Sunday, May 17, 2015

Beautiful XVI century frescoes near the Piazza Navona.


There are two churches in Piazza Navona - one is the famous Borromini's Sant'Agnese in Agone (which is actually a family chapel), the other Chiesa di Nostra Signora del Sacro Cuore a beutiful Medieval church which suffered serious damage during the building of the Corso Rinascimento in 1931 used to be the Spanish church in Rome until the first half of the XIX century - when the foundation moved to Santa Maria in Monserrato together with most tombs (including Pope Alexander VI's one).
This church hosts a chapel designed by Antonio da Sangallo in 1518 with some damaged frescoes by Pellegrino Aretusi, who worked with Raphael during his Roman stay.
None of the scholars who studied the works in the Chapel have provided a complete description of the scenes. In fact, it is presumed that the deterioration of the frescoes began at a very early stage. However, it is certain that the frescoes on the left represent miraculous events in the life of Saint James and that those on the right describe events following his death. The work begun and was completed in 1519 - the style may suggest that the artist worked with Raphael in the Vatican Logge.

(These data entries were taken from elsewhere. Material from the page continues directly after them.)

(* ===== verification/SaxoClient.v ===== *)
(** * Saxo: tokens, requests and instruments

    [crates/saxo/src/auth.rs], [http.rs], [instruments.rs] and
    [credentials.rs].  The state of a client is its token; the lock on it is
    held over a refresh, so refreshes do not interleave.  The instrument map is
    loaded page by page and is constant afterwards. *)

From Stdlib Require Import ZArith Lia Ascii String.
From stdpp Require Import base tactics list strings gmap.
From S2P Require Import Prelude Decimal Models Errors Adapter Messages Wire HttpClient SaxoTypes.

Open Scope string_scope.
Open Scope list_scope.

(** A request with a form for a body *)
Class FormPost (W : Type) := post_form : string -> list (string * string) -> ST W (result HttpResponse string).
(** [Display] of [reqwest::StatusCode] *)
Class StatusText := status_text : Z -> string.

(** [SaxoCredentials] *)
Record SaxoCredentials := {
  sc_client_id : string; sc_client_secret : string; sc_account_key : string;
  sc_access_token : option string; sc_refresh_token : option string; sc_rest_url : option string;
  sc_auth_url : option string; sc_ws_url : option string; sc_precheck_orders : option bool }.
Definition precheck_enabled (c : SaxoCredentials) : bool := default true (sc_precheck_orders c).

Module SaxoHttp.

Definition SAXO_SIM_TOKEN_URL : string := "https://sim.logonvalidation.net".
Definition SAXO_LIVE_TOKEN_URL : string := "https://live.logonvalidation.net".
Definition SAXO_SIM_REST_URL : string := "https://gateway.saxobank.com/sim/openapi".
Definition SAXO_LIVE_REST_URL : string := "https://gateway.saxobank.com/openapi".
Definition EXPIRY_BUFFER_SECS : Z := 60.

(** [TokenState], and the constants of [SaxoAuth] and [SaxoHttpClient] *)
Record TokenState := mkToken { access : string; refresh : option string; expires_at : Z }.
Record Client := {
  token_url : string; client_id : string; client_secret : string; base_url : string }.

Definition live_or (p : TradingPlatform) (live sim : string) : string :=
  match p with SaxoLive => live | _ => sim end.
(** [SaxoAuth::new] and [SaxoHttpClient::new] *)
Definition new (now : Z) (c : SaxoCredentials) (p : TradingPlatform) : SaxoResult (Client * TokenState) :=
  match sc_access_token c with
  | None => Err (SConfig "No access_token provided in credentials")
  | Some token =>
      Ok ({| token_url := default (live_or p SAXO_LIVE_TOKEN_URL SAXO_SIM_TOKEN_URL) (sc_auth_url c);
             client_id := sc_client_id c; client_secret := sc_client_secret c;
             base_url := default (live_or p SAXO_LIVE_REST_URL SAXO_SIM_REST_URL) (sc_rest_url c) |},
          mkToken token (sc_refresh_token c) (now + secs 1200)%Z)
  end.

Section client.
Context {SD : Serde} {SB : SerdeBody} {ST' : SerdeText} {STT : StatusText}.
Context {W : Type} {CLK : Clock W} {HTTP : HttpText W} {FORM : FormPost W}.
Context (c : Client).

Definition HS : Type := TokenState * W.
Definition lift {R} (m : ST W R) : ST HS R := fun '(s, w) => let (r, w') := m w in (r, (s, w')).
Definition now : ST HS Z := fun '(s, w) => (instant_now w, (s, w)).
Definition token : ST HS TokenState := fun '(s, w) => (s, (s, w)).
Definition set_token (t : TokenState) : ST HS unit := fun '(_, w) => (tt, (t, w)).

(** [exchange_refresh_token] *)
Definition token_error (r : HttpResponse) : string :=
  let body := default "" (rs_text r) in
  match json_parse body ≫= from_token_error with
  | Some (error, description) => error +:+ ": " +:+ default "" description
  | None => "HTTP " +:+ status_text (rs_status r) +:+ ": " +:+ body
  end.
Definition exchange_refresh_token (refresh_token : string) : ST HS (SaxoResult SaxoTokenResponse) :=
  r ← lift (post_form (token_url c +:+ "/connect/token")
    [("grant_type", "refresh_token"); ("refresh_token", refresh_token); ("client_id", client_id c);
     ("client_secret", client_secret c)]);
  mret match r with
       | Err e => Err (SHttp e)
       | Ok resp =>
           if is_success (rs_status resp)
           then match decode_body from_token_response resp with
                | Some t => Ok t
                | None => Err (SHttp (body_error resp))
                end
           else Err (STokenRefreshFailed (token_error resp))
       end.

(** [force_refresh] *)
Definition force_refresh : ST HS (SaxoResult string) :=
  state ← token;
  match refresh state with
  | None => mret (Err STokenExpired)
  | Some refresh_token =>
      new_state ←? exchange_refresh_token refresh_token;
      n ← now;
      set_token (mkToken (stk_access_token new_state)
        (or_else (stk_refresh_token new_state) (Some refresh_token))
        (n + secs (stk_expires_in new_state))%Z);;
      mret (Ok (stk_access_token new_state))
  end.
(** [access_token]: the token, unless it is about to expire. *)
Definition access_token : ST HS (SaxoResult string) :=
  state ← token;
  n ← now;
  if (n + secs EXPIRY_BUFFER_SECS <? expires_at state)%Z then mret (Ok (access state))
  else force_refresh.

(** [send_request] *)
Definition bearer (token : string) : list (string * string) := [("Authorization", "Bearer " +:+ token)].
Definition send_request (m : Method) (url token : string) (body : option Json)
  : ST HS (SaxoResult HttpResponse) :=
  r ← lift (send_http (mkRequest m url (bearer token) body) []);
  mret match r with Ok resp => Ok resp | Err e => Err (SHttp e) end.

(** [check_error_status] *)
Definition error_field (v : Json) (k : string) : option string :=
  or_else (jget k v ≫= as_str) (info ← jget "ErrorInfo" v; jget k info ≫= as_str).
Definition check_error_status (r : HttpResponse) : SaxoResult string :=
  if (rs_status r =? 429)%Z then Err (SRateLimited (default 60%Z (header "retry-after" r ≫= parse_u64)))
  else
    let body := default "" (rs_text r) in
    if is_success (rs_status r) then Ok body
    else match json_parse body with
         | Some v => Err (SApiError (rs_status r) (default body (error_field v "Message"))
                            (error_field v "ErrorCode"))
         | None => Err (SApiError (rs_status r) body None)
         end.

Definition UNAUTHORIZED : Z := 401.
Definition auth_failed {A} : SaxoResult A := Err (SAuthFailed "Authentication failed after token refresh").

(** The reply to a request that is repeated once with a new token when it is
    refused: what [request_with_retry] and [delete] share. *)
Definition reply (m : Method) (url : string) (body : option Json) : ST HS (SaxoResult string) :=
  t ←? access_token;
  response ←? send_request m url t body;
  if (rs_status response =? UNAUTHORIZED)%Z then
    new_token ←? force_refresh;
    retry_response ←? send_request m url new_token body;
    mret (if (rs_status retry_response =? UNAUTHORIZED)%Z then auth_failed
          else check_error_status retry_response)
  else mret (check_error_status response).

(** [request_with_retry] with the decoder of [T] *)
Definition from_text {A} (d : Json -> option A) (text : string) : SaxoResult A :=
  match json_parse text ≫= d with
  | Some a => Ok a
  | None => Err (SDeserialization (text_error text))
  end.
Definition request_with_retry {A} (d : Json -> option A) (m : Method) (url : string) (body : option Json)
  : ST HS (SaxoResult A) :=
  text ←? reply m url body;
  mret (from_text d text).

(** [get], [post], [patch], [delete] *)
Definition get {A} (d : Json -> option A) (path : string) : ST HS (SaxoResult A) :=
  request_with_retry d GET (base_url c +:+ path) None.
Definition post {A} (d : Json -> option A) (path : string) (body : Json) : ST HS (SaxoResult A) :=
  request_with_retry d POST (base_url c +:+ path) (Some body).
Definition patch {A} (d : Json -> option A) (path : string) (body : Json) : ST HS (SaxoResult A) :=
  request_with_retry d PATCH (base_url c +:+ path) (Some body).
Definition delete (path : string) : ST HS (SaxoResult unit) :=
  _ ←? reply DELETE (base_url c +:+ path) None;
  mret (Ok tt).

End client.
End SaxoHttp.

(** ** Instruments *)

Module Instruments.

(** [SaxoInstrumentInfo], [SaxoInstrumentMap] *)
Record SaxoInstrumentInfo := {
  ii_uic : Z; ii_asset_type : string; ii_description : string; ii_price_decimals : option Z }.
Record t := mkMap {
  symbol_to_saxo : gmap string SaxoInstrumentInfo;
  uic_to_symbol : gmap (Z * string) string;
}.
Definition empty : t := mkMap ∅ ∅.

(** [derive_symbol] *)
Definition derive_symbol (i : SaxoInstrumentData) : option string :=
  (fun symbol => symbol +:+ ":" +:+ sid_asset_type i) <$> sid_symbol i.

(** The body of the loop over a page. *)
Definition add_instrument (m : t) (i : SaxoInstrumentData) : t :=
  match derive_symbol i with
  | None => m
  | Some symbol =>
      match symbol_to_saxo m !! symbol with
      | Some _ => m
      | None => mkMap
          (<[symbol := {| ii_uic := sid_uic i; ii_asset_type := sid_asset_type i;
                          ii_description := sid_description i;
                          ii_price_decimals := sid_price_decimals i |}]> (symbol_to_saxo m))
          (<[(sid_uic i, sid_asset_type i) := symbol]> (uic_to_symbol m))
      end
  end.
Definition add_page (m : t) (page : list SaxoInstrumentData) : t := foldl add_instrument m page.

(** [resolve_symbol], [resolve_uic], [len], [is_empty] *)
Definition resolve_symbol (symbol : string) (m : t) : SaxoResult SaxoInstrumentInfo :=
  match symbol_to_saxo m !! symbol with
  | Some info => Ok info
  | None => Err (SInstrumentNotFound symbol)
  end.
Definition resolve_uic (uic : Z) (asset_type : string) (m : t) : SaxoResult string :=
  match uic_to_symbol m !! (uic, asset_type) with
  | Some symbol => Ok symbol
  | None => Err (SInstrumentNotFound ("UIC " +:+ show_Z uic +:+ " (" +:+ asset_type +:+ ")"))
  end.
Definition map_len (m : t) : nat := size (symbol_to_saxo m).
Definition is_empty (m : t) : bool := (map_len m =? 0)%nat.

Section load.
Context {SD : Serde} {SB : SerdeBody} {ST' : SerdeText} {STT : StatusText}.
Context {W : Type} {CLK : Clock W} {HTTP : HttpText W} {FORM : FormPost W}.
Context (c : SaxoHttp.Client).

Definition TOP : Z := 1000.
Definition page_path (asset_type : string) (skip : Z) : string :=
  "/ref/v1/instruments?AssetTypes=" +:+ asset_type +:+ "&$top=" +:+ show_Z TOP +:+
  "&$skip=" +:+ show_Z skip.

(** The loop over the pages of an asset type.  Nothing but the server ends it:
    [None] is a loop that is still going after [fuel] pages. *)
Fixpoint load_pages (fuel : nat) (asset_type : string) (skip : Z) (m : t)
  : ST (SaxoHttp.HS (W := W)) (option (SaxoResult t)) :=
  match fuel with
  | O => mret None
  | S fuel' =>
      r ← SaxoHttp.get c from_instruments_response (page_path asset_type skip);
      match r with
      | Err e => mret (Some (Err e))
      | Ok (data, next) =>
          let m := add_page m data in
          match next, data with
          | None, _ | _, [] => mret (Some (Ok m))
          | Some _, _ => load_pages fuel' asset_type (skip + Z.of_nat (length data)) m
          end
      end
  end.

(** [load] *)
Fixpoint load_from (fuel : nat) (asset_types : list string) (m : t)
  : ST (SaxoHttp.HS (W := W)) (option (SaxoResult t)) :=
  match asset_types with
  | [] => mret (Some (Ok m))
  | a :: rest =>
      r ← load_pages fuel a 0 m;
      match r with
      | Some (Ok m') => load_from fuel rest m'
      | other => mret other
      end
  end.
Definition load (fuel : nat) (asset_types : list string) : ST (SaxoHttp.HS (W := W)) (option (SaxoResult t)) :=
  load_from fuel asset_types empty.

End load.
End Instruments.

The Battle of Clavijo, in which St James, in the centre on horseback, intervened to give victory to the Christian forces over the Moors.


Hermogenes, former persecutor of Chrsitians and enemy of St James, is converted by the saint. In the distance, Hermogenes throws his books of sorcery into the sea.

         

Left: Phileto, imprisoned by Hermogenes, is sent a mantle by St James which allows him to escape.
Right: St James is brought before Herod Agrippa (very damaged). Visible is the paralysed man cured by the saint, and some of the soldiers who lead him to execution.

                                             

                                      An angel in perspective - undoubtedly the work of Pellegrino.

                                             

              The apostles Peter and Paul - later additions.

           

           Monochrome scenes, for which no interpretation is available.